Eu entendo que se a população de psychodas estiver crescendo exponencialmente a ponto de incomodar as visitas, é conveniente realizar algum tipo de intervenção. Mas vá com calma. Troca de sifões, telas nos ralos, litros de Qboa e água fervendo uma vez por semana podem ser soluções drásticas demais e você será o único responsável pela iminente extinção desse simpático espécime, pelo menos em sua casa. Um recurso rápido, eficaz e indolor consiste em usar uma raquete elétrica - daquelas vendidas em semáforos - a fim de eliminar apenas o excedente. Descarte os corpos rapidamente. Comprar um sapo e criar aranhas também ajudam.
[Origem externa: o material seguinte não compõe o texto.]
(* ===== verification/StackRuns.v ===== *)
(** * Runs of the whole stack

    Concrete runs, evaluated in the kernel: an HTTP request from one stack to
    another over a wire, and a server that stops answering a client. *)

From Stdlib Require Import String Ascii.
From S2P Require Import Prelude StdMap Addresses Text Ethernet Arp Ipv4 Tcp.
From S2P Require Import Dns Http HttpClient RuntimeOptions.
From S2P Require Import TcpState TcpTable Stack EventLoop.

Module Wire.
Definition client_ip : Ipv4Address := Ipv4 10 0 0 1.
Definition client_mac : MacAddress := Mac 2 0 0 0 0 1.
Definition server_ip : Ipv4Address := Ipv4 10 0 0 2.
Definition server_mac : MacAddress := Mac 2 0 0 0 0 2.
Definition client_port : Z := 40000.

Definition at_time (t : Z) : Clock := mkClock t t t t t t t.

(** A stack and its configuration; one iteration per received frame. *)
Record Host := mkHost { h_ip : Ipv4Address; h_mac : MacAddress; h_options : RuntimeOptions; h_stack : Stack }.

Definition turn (h : Host) (t : Z) (isn : Z) (frame : option (list Z)) : option (Host * list (list Z)) :=
  match iteration (h_ip h) (h_mac h) (h_options h) frame (at_time t) (Some isn) (Some isn) (h_stack h) with
  | Some (_, s, out) => Some (mkHost (h_ip h) (h_mac h) (h_options h) s, out)
  | None => None
  end.

Fixpoint receive_all (h : Host) (t : Z) (isn : Z) (frames : list (list Z)) : option (Host * list (list Z)) :=
  match frames with
  | [] => Some (h, [])
  | frame :: frames =>
      '(h, out) ← turn h t isn (Some frame);
      '(h, out') ← receive_all h t isn frames;
      Some (h, out ++ out')
  end.

(** The wire delivers what one host has sent to the other, in turns of a
    millisecond, until both are silent. *)
Fixpoint converse (fuel : nat) (a b : Host) (t : Z) (frames : list (list Z)) : option (Host * Host) :=
  match fuel, frames with
  | _, [] => Some (a, b)
  | O, _ => None
  | S fuel, _ =>
      '(b, replies) ← receive_all b t 5000 frames;
      '(a, frames) ← receive_all a (t + milliseconds 1) 7000 replies;
      converse fuel a b (t + milliseconds 2) frames
  end.

Definition start (ip : Ipv4Address) (mac : MacAddress) (options : RuntimeOptions) : option (Host * list (list Z)) :=
  match initialResolution ip mac options 0 (initialStack ip options 0) with
  | Some (_, s, out) => Some (mkHost ip mac options s, out)
  | None => None
  end.

(** [--http-get 10.0.0.2:8080 --source-port 40000 --target <target>] *)
Definition get (target : list Z) : RuntimeOptions := mkOptions HttpGet false server_ip [] kTcpListenPort client_port zero_ip 0 target.

Definition key : TcpConnectionKey := mkKey client_ip client_port server_ip kTcpListenPort.
Definition key' : TcpConnectionKey := mkKey server_ip kTcpListenPort client_ip client_port.

Definition fetch (target : list Z) : option (Host * Host) :=
  '(client, frames) ← start client_ip client_mac (get target);
  '(server, _) ← start server_ip server_mac defaultOptions;
  converse 8 client server 0 frames.

(** What a fetch leaves: the client's outcome and both ends' TCP states. *)
Definition outcome (target : list Z) : option (option (bool * Z * Z) * option TcpState * option TcpState) :=
  '(client, server) ← fetch target;
  Some (option_map (fun s => (response_complete s, status_code s, Zlen (session_body s))) (map_find (http_client_sessions (h_stack client)) key),
        option_map TcpState.state (map_find (connections (tcp_connections (h_stack client))) key),
        option_map TcpState.state (map_find (connections (tcp_connections (h_stack server))) key')).
End Wire.

(** The whole program against itself: address resolution, handshake, request,
    response and both closes, for the index page, for a page of 12000 bytes in
    nine segments, and for one that does not exist. *)
Example fetch_index : Wire.outcome (str "/") = Some (Some (true, 200, 21), Some TimeWait, Some TimeWait).
Proof. vm_compute. reflexivity. Qed.

Example fetch_segmented : Wire.outcome (str "/sack-test") = Some (Some (true, 200, 12000), Some TimeWait, Some TimeWait).
Proof. vm_compute. reflexivity. Qed.

Example fetch_missing :
  exists body, Wire.outcome (str "/none") = Some (Some (true, 404, body), Some TimeWait, Some TimeWait).
Proof. eexists. vm_compute. reflexivity. Qed.

(** ** A client the server stops answering *)

Module Stale.
Import Wire.

(** The frame of a segment from the client, as a peer builds it. *)
Definition frame_of (sequence ack_number : Z) (f : TcpFlags) (data : list Z) : list Z :=
  match serializeTcpSegment (mkTcpSegment client_port kTcpListenPort sequence ack_number f 65535 0 [] data) client_ip server_ip with
  | inl tcp =>
      match serializeIpv4Packet (mkIpv4Packet 0 0 64 kProtocolTcp client_ip server_ip tcp) with
      | inl bytes => serializeEthernetFrame (mkEthernetFrame server_mac client_mac kEtherTypeIpv4 bytes)
      | inr _ => []
      end
  | inr _ => []
  end.

Definition syn_ : TcpFlags := no_flags <| syn := true |>.
Definition ack_ : TcpFlags := no_flags <| ack := true |>.
Definition fin_ack : TcpFlags := ack_ <| fin := true |>.
Definition request : list Z := str "GET / HTTP/1.0" ++ CRLF ++ str "Host: x" ++ CRLF ++ CRLF.
Definition response_length : Z := Zlen (serializeHttpResponse makeOkResponse).

(** A first connection: handshake, then the request and FIN in one segment;
    the server answers and closes (ISN 5000). *)
Definition first_connection : list (list Z) :=
  [frame_of 100 0 syn_ []; frame_of 101 5001 ack_ []; frame_of 101 5001 fin_ack request].
(** The last ACK of that connection, alone or with the FIN retransmitted. *)
Definition plain_last_ack : list Z := frame_of (102 + Zlen request) (5002 + response_length) ack_ [].
Definition last_ack_with_fin : list Z := frame_of (101 + Zlen request) (5002 + response_length) fin_ack [].
(** A second connection from the same port sends the same request (ISN 6000). *)
Definition second_connection : list (list Z) := [frame_of 900 0 syn_ []; frame_of 901 6001 ack_ []].
Definition second_request : list Z := frame_of 901 6001 ack_ request.

(** The server after those frames. *)
Definition server_after (last : list Z) : option Host :=
  '(server, _) ← start server_ip server_mac defaultOptions;
  '(server, _) ← receive_all server 0 5000 (first_connection ++ [last]);
  Some server.

(** What it sends for the second request. *)
Definition second_answer (last : list Z) : option (list (list Z)) :=
  server ← server_after last;
  '(server, _) ← receive_all server 0 6000 second_connection;
  '(_, out) ← turn server 0 6000 (Some second_request);
  Some out.

Definition connection_gone (last : list Z) : option bool :=
  server ← server_after last; Some (negb (map_contains (connections (tcp_connections (h_stack server))) key')).
End Stale.


(** The first part of a request is taken into the connection's stream but not
    acknowledged: the acknowledgement is left to the response. *)
Example partial_request_unacknowledged :
  ('(server, _) ← Wire.start Wire.server_ip Wire.server_mac defaultOptions;
   '(server, _) ← Wire.receive_all server 0 5000 (take 2 Stale.first_connection);
   '(server, out) ← Wire.turn server 0 5000 (Some (Stale.frame_of 101 5001 Stale.ack_ (take 10 Stale.request)));
   Some (out, option_map rcv_nxt (map_find (connections (tcp_connections (Wire.h_stack server))) Wire.key'))) = Some ([], Some 111).
Proof. vm_compute. reflexivity. Qed.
Logo mais, ao adentrar seu sanitário para atividades de cunho íntimo e que não dizem respeito a mais ninguém, olhe, contemple e reflita sobre aquelas singulares criaturas. Elas só querem um pedacinho de azulejo, uma fresta de rejunte, um ralo para preservação da espécie e um bocadinho de microrganismos naturalmente fornecidos por você. Em troca, te ajudam na limpeza profunda sem reclamar, fazer greve, picar, invadir outros cômodos, transmitir alguma moléstia bizarra e, principalmente, sem zumbir no seu ouvido de madrugada acabando com o seu sono. Salve a mosca de banheiro!